BC: I'm going to go back to a point that I made earlier. It's extremely important that quality councils build strong working relationships with key providers in the healthcare system. It has to be done in a way that works for the people in the system, those who are served in the system and all who share a strong sense of ownership in the quality improvement agenda. They have to feel that [change] is not being imposed on them but that they internally feel [it] is the right and absolutely essential thing to do. Only then will you truly see a culture change. Only then will you begin to see a culture focused on quality throughout the system.

Secondly, we have to do more than just education. Education and conferences, while important, are not going to drive quality improvement by themselves.

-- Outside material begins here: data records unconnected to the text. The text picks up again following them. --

(** * NotationParts: the part / instrument / staff editor of a notation

    A shallow embedding of [src/notation/internal/notationparts.cpp].

    The editor works on the score engine ([libmscore]) through pointers.
    The engine is not part of the sources at hand; the first half of this
    file models the few primitives the editor calls, each one marked
    [Modelled from the spec:].  The second half translates the editor's own
    functions one by one, keeping their names and the order of their
    statements.

    Conventions.
    - An identifier ([ID], a [QString]) is a [string].
    - A tick is an integer: a [Ms::Fraction] is represented by the tick count
      that [Fraction::ticks] returns, and C++ [int] arithmetic on ticks wraps
      at 32 bits.
    - A [QMap<Fraction, T>] (and the [std::map] behind [Part::instruments])
      is an association list sorted by strictly increasing key: [keys()] and
      [values()] enumerate in that order, which the editor relies on.
    - Heap objects that the editor holds by pointer while it changes the
      score (staves, annotation elements) carry an address; parts are held
      through their identifier, which is how the editor resolves them
      ([NotationParts::part]).
    - An editor operation maps a [World] to a [World]; operations that can
      dereference a null pointer or trip an assertion return an [Outcome].
    - Every call on the undo stack and on a notifier is appended to the
      world's [trace]. *)

From Stdlib Require Import List ZArith Ascii String Bool Arith Lia Permutation Sorted.
Import ListNotations.


(** ** Identifiers and lists (Qt containers) *)

Definition ID := string.
Bind Scope string_scope with ID.
Definition IDList := list ID.

(** [QList<ID>::contains] *)
Definition contains (l : IDList) (x : ID) : bool :=
  existsb (String.eqb x) l.

(** [QList<T>::insert(i, v)]: an index at or below zero prepends, an index at
    or beyond the size appends. *)
Fixpoint insertAt {A : Type} (i : nat) (x : A) (l : list A) : list A :=
  match i, l with
  | O, _ => x :: l
  | S _, [] => [x]
  | S i', y :: l' => y :: insertAt i' x l'
  end.

(** [QList<T>::insert] with a C++ [int] index. *)
Definition insertAtZ {A : Type} (i : Z) (x : A) (l : list A) : list A :=
  insertAt (Z.to_nat i) x l.

(** Replace the element at an index; out of range the list is unchanged. *)
Fixpoint replaceAt {A : Type} (i : nat) (x : A) (l : list A) : list A :=
  match i, l with
  | _, [] => []
  | O, _ :: l' => x :: l'
  | S i', y :: l' => y :: replaceAt i' x l'
  end.

(** ** Ticks *)

(** Modelled from the spec: a Tick is "an absolute musical time position used
    as the ordering key for time-indexed instrument assignments".  A
    [Ms::Fraction] is represented by its tick count, so [Fraction::fromTicks]
    and [Fraction::ticks] are the identity. *)
Definition Fraction := Z.
Definition fromTicks (t : Z) : Fraction := t.
Definition ticks (f : Fraction) : Z := f.

Definition INT_MIN : Z := - 2 ^ 31.
Definition INT_MAX : Z := 2 ^ 31 - 1.

(** The value a 32-bit two's complement [int] holds after an operation whose
    mathematical result is [z]. *)
Definition wrap_int (z : Z) : Z := ((z + 2 ^ 31) mod 2 ^ 32 - 2 ^ 31)%Z.

(** [static const Ms::Fraction DEFAULT_TICK = Ms::Fraction(0, 1)] *)
Definition DEFAULT_TICK : Fraction := 0%Z.

(** ** Ordered maps *)

Definition QMap (V : Type) := list (Fraction * V).

Definition keys {V : Type} (m : QMap V) : list Fraction := map fst m.
Definition values {V : Type} (m : QMap V) : list V := map snd m.

(** [QMap::insert] / [InstrumentList::setInstrument]: a new key is placed in
    key order, an existing key has its value overwritten. *)
Fixpoint qmap_insert {V : Type} (k : Fraction) (v : V) (m : QMap V) : QMap V :=
  match m with
  | [] => [(k, v)]
  | (k', v') :: m' =>
      if (k <? k')%Z then (k, v) :: m
      else if (k =? k')%Z then (k, v) :: m'
      else (k', v') :: qmap_insert k v m'
  end.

We need to set strategic goals and specific targets for improvement throughout this system, goals that everybody in the system can agree upon. Educational events, conferences and training courses need to be hooked to specific targets. We need to have real-time measurement of our targets and tailor our strategies and educational activities that help us meet the targets.  

Our Spring 2008 Report of the OHQC will have a special focus on chronic disease management. When we release the report to the public, we want to pitch it in a way that engages the public about what they can do about chronic disease management and quality improvement. Soon, our website will list quality improvement tools and other resources for quality improvement teams. Later, we will include tools for patients, information on how they can be engaged in the quality improvement agenda. Discussions are already under way with different healthcare organizations about how we can work together on quality improvement.

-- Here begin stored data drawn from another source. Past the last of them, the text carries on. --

(** The path expression of [DMX_MVR_X_Server.request_file]. *)
Definition request_path (commit : Commit) : string :=
  os_path_join ADDON_PATH ["assets"; "mvrs"; commit_uuid commit +:+ ".mvr"].

Definition request_file (commit : Commit) : M unit :=
  inst <- read server_instance ;;
  match inst with
  | None => ret tt
  | Some i =>
      guard <- instance_attr_truth i "DMX_MVR_X_Server" ;;
      if guard : bool then
        let path := request_path commit in
        requested <-
          try_except
            (server_method "request_file" (listener_request_file commit path) ;;
             ret true)
            (fun _ => print [SStr "problem requesting file"] ;; ret false) ;;
        if requested then log_info "Requesting file" else ret tt
      else ret tt
  end.

(** [DMX_MVR_X_Server._instance.server = t] *)
Definition server_set_server (t : nat) : M unit :=
  i <- read server_instance ;;
  i <- getattr_opt i "server" ;;
  modify (set_server_instance
            (Some {| server := Some t;
                     server_application_uuid := server_application_uuid i |})).

Definition enable : M unit :=
  inst <- read server_instance ;;
  match inst with
  | Some _ => ret tt
  | None =>
      i <- __init__ ;;
      modify (set_server_instance (Some i)) ;;
      started <-
        try_except
          (uuid <- server_attr server_application_uuid "application_uuid" ;;
           t <- call env (ServerNew uuid) ;;
           server_set_server t ;;
           ret true)
          (fun e => print [SStr "Cannot connect to host"; SExn e] ;; ret false) ;;
      if started then server_method "start" listener_start else ret tt
  end.

Definition get_port : M (option Z) :=
  inst <- read server_instance ;;
  match inst with
  | None => ret None
  | Some _ =>
      t <- server_attr server "server" ;;
      t <- getattr_opt t "get_port" ;;
      call env (ServerCall t listener_get_port) ;;
      ret (Some (listening_port env t))
  end.

Definition disable : M unit :=
  inst <- read server_instance ;;
  match inst with
  | None => ret tt
  | Some i =>
      (match server i with
       | Some _ => server_method "stop" listener_stop
       | None => ret tt
       end) ;;
      modify (set_server_instance None) ;;
      log_info "Disabling MVR"
  end.

End Methods.
End DMX_MVR_X_Server.

(** ** Concrete worlds used in the examples *)

Definition fresh_world : World :=
  {| prefs := ∅; draws := 0; steps := 0;
     client_instance := None; server_instance := None;
     mvrx_enabled := true; trace := [] |}.

(** An environment in which nothing outside the module ever fails and the
    [n]-th random draw is [n]. *)
Definition calm : Env :=
  {| urandom := fun n => Z.of_nat n;
     outcome := fun _ _ => None;
     listening_port := fun _ => 48484 |}.

(** An environment in which no transport can be constructed. *)
Definition unreachable : Env :=
  {| urandom := fun n => Z.of_nat n;
     outcome := fun _ c =>
       match c with
       | ClientNew _ _ _ _ => Some (External "ConnectionRefusedError")
       | ServerNew _ => Some (External "OSError")
       | _ => None
       end;
     listening_port := fun _ => 0 |}.

Definition peer1 : Peer := {| ip_address := "192.168.1.20"; port := 5568 |}.

Definition commit1 : Commit :=
  {| commit_uuid := "c1"; file_uuid := "f1"; station_uuid := "A1";
     timestamp := 0; comment := "" |}.

(** ** The entry points of the module, as a transition system *)

(** The host, the user interface and the network threads drive the module
    through its static methods. *)
Inductive Op : Type :=
| client_callback (data : Message)
| client_request_file (commit : Commit)
| client_re_join
| client_connect
| client_join (peer : Peer)
| client_disable
| client_leave
| server_callback (json_data : Message) (data : ConnData)
| server_request_file (commit : Commit)
| server_enable
| server_get_port
| server_disable.

Definition exec (env : Env) (ADDON_PATH : string) (o : Op) : M unit :=
  match o with
  | client_callback data => DMX_MVR_X_Client.callback env data
  | client_request_file c => DMX_MVR_X_Client.request_file env ADDON_PATH c
  | client_re_join => DMX_MVR_X_Client.re_join env
  | client_connect => DMX_MVR_X_Client.connect env
  | client_join peer => DMX_MVR_X_Client.join env peer
  | client_disable => DMX_MVR_X_Client.disable env
  | client_leave => DMX_MVR_X_Client.leave env
  | server_callback j d => DMX_MVR_X_Server.callback env j d
  | server_request_file c => DMX_MVR_X_Server.request_file env ADDON_PATH c
  | server_enable => DMX_MVR_X_Server.enable env
  | server_get_port => DMX_MVR_X_Server.get_port env ;; ret tt
  | server_disable => DMX_MVR_X_Server.disable env
  end.

(** An exception leaves the entry point; the process and the module state
    live on, so a run continues from the world the call left behind. *)
Definition step (env : Env) (ADDON_PATH : string) (w : World) (o : Op) : World :=
  final (exec env ADDON_PATH o w).

Definition run (env : Env) (ADDON_PATH : string) (ops : list Op) (w : World) : World :=
  fold_left (step env ADDON_PATH) ops w.

(** ** Predicates used in the statements *)

(** Every live instance carries the identifier [v], which is the one the
    preferences hold. *)
Definition uuid_inv (v : string) (w : World) : Prop :=
  prefs w !! "application_uuid" = Some v /\
  (forall i, client_instance w = Some i -> application_uuid i = v) /\
  (forall i, server_instance w = Some i -> server_application_uuid i = v).

(** The identifier a construction in world [w] reads. *)
Definition station_uuid_read (env : Env) (w : World) : string :=
  match prefs w !! "application_uuid" with
  | Some v => v
  | None => str_uuid (uuid4 (urandom env (draws w)))
  end.

(** The host's handlers return normally. *)
Definition host_total (env : Env) : Prop :=
  forall n h, outcome env n (Host h) = None.

(** The methods of client transports return normally. *)
Definition transport_total (env : Env) : Prop :=
  forall n t m, outcome env n (ClientCall t m) = None.

Definition is_rejection (e : Event) : bool :=
  match e with
  | ELogError "MVR-xchange client refused our connection" => true
  | _ => false
  end.

(** The calls made to the host, in order. *)
Definition host_calls (t : list Event) : list HostCall :=
  omap (fun e => match e with ECall (Host h) _ => Some h | _ => None end) t.

(** The calls made to transports and listeners, in order. *)
Definition network_calls (t : list Event) : list Call :=
  omap (fun e => match e with
                 | ECall (Host _) _ => None
                 | ECall c _ => Some c
                 | _ => None
                 end) t.


(** What the fields of a message ask of the host, field by field, in the
    order the client callback looks at them. *)
Definition client_dispatch (data : Message) (uuid : PyVal) : list HostCall :=
  match data !! "Commits" with
  | Some commits => [createMVR_Commits commits uuid] | None => [] end ++
  match data !! "FileUUID" with
  | Some _ => [createMVR_Commits (VList [VDict data]) uuid] | None => [] end ++
  match data !! "Provider" with
  | Some provider => [updateMVR_Client provider uuid] | None => [] end ++
  match data !! "file_downloaded" with
  | Some path => [fetched_mvr_downloaded_file path] | None => [] end.

(** The same for the server callback, which registers the peer with the
    address of the connection. *)
Definition server_dispatch (data : Message) (conn : ConnData) (uuid : PyVal)
  : list HostCall :=
  match data !! "Commits" with
  | Some commits => [createMVR_Commits commits uuid] | None => [] end ++
  match data !! "FileUUID" with
  | Some _ => [createMVR_Commits (VList [VDict data]) uuid] | None => [] end ++
  match data !! "Provider" with
  | Some provider =>
      [createMVR_Client (default (VStr "") (data !! "StationName")) uuid VNone
         (fst (addr conn)) (snd (addr conn)) provider]
  | None => [] end ++
  match data !! "file_downloaded" with
  | Some path => [fetched_mvr_downloaded_file path] | None => [] end.

(** The fields a callback looks for, and how many of them a message
    carries. *)
Definition handled_fields : list string :=
  ["Commits"; "FileUUID"; "Provider"; "file_downloaded"].

Definition fields_present (data : Message) : nat :=
  length (List.filter (fun k => has_key k data) handled_fields).

(** The join acknowledgement that refuses the join. *)
Definition is_join_refusal (data : Message) : bool :=
  py_eq_str (get_default "Type" data) "MVR_JOIN_RET"
  && py_is_False (get_default "OK" data).

(** A world in which the client has joined [peer1] and the server is
    enabled. *)
Definition joined_world : World :=
  run calm "/opt/dmx" [client_join peer1; server_enable] fresh_world.

(** A world whose client instance never got a transport: the join was
    attempted while the peer could not be reached. *)
Definition stranded_world : World :=
  run unreachable "/opt/dmx" [client_join peer1] fresh_world.

Definition conn1 : ConnData := {| addr := ("192.168.1.20", 49152) |}.

(** A message without [StationUUID]. *)
Definition anonymous_msg : Message :=
  <["Type" := VStr "MVR_JOIN_RET"]> (<["OK" := VBool false]> ∅).

(** The refusal of a join. *)
Definition refusal_msg : Message :=
  <["StationUUID" := VStr "A1"]> anonymous_msg.

(** The acceptance of a join, with the commit list and the provider of the
    peer in the same message. *)
Definition welcome_msg : Message :=
  <["Type" := VStr "MVR_JOIN_RET"]>
  (<["OK" := VBool true]>
  (<["StationUUID" := VStr "A1"]>
  (<["Provider" := VStr "BlenderDMX"]>
  (<["Commits" := VList [VDict (<["FileUUID" := VStr "c1"]> ∅)]]> ∅)))).

(** The events of a construction attempt for [p] with outcome [r]. *)
Definition attempt_events (p : Peer) (uuid : string) (r : option Exn) : list Event :=
  [EPrint [SStr "Connecting to MVR-xchange client";
           SStr (ip_address p); SInt (port p)];
   ECall (ClientNew (ip_address p) (port p) 0 uuid) r].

Discussions are also under way about what we can do together to support teams that need coaching and mentoring, and knowledge about quality improvement science; boards of directors about quality measurement; and the design of information systems that will support quality initiatives.  

HQ: You have won several leadership and innovation awards. Which one stands out the most for you, and why?

BC:The award that had the most sentimental value for me was the Distinguished Alumnus of the Year Award from my alma mater, Victoria College, University of Toronto. As a student, I became involved in the student government. That experience taught me many lessons about the power of what you can achieve when you work constructively with people.

HQ: Thank you, Dr. Chan, for your time and comments.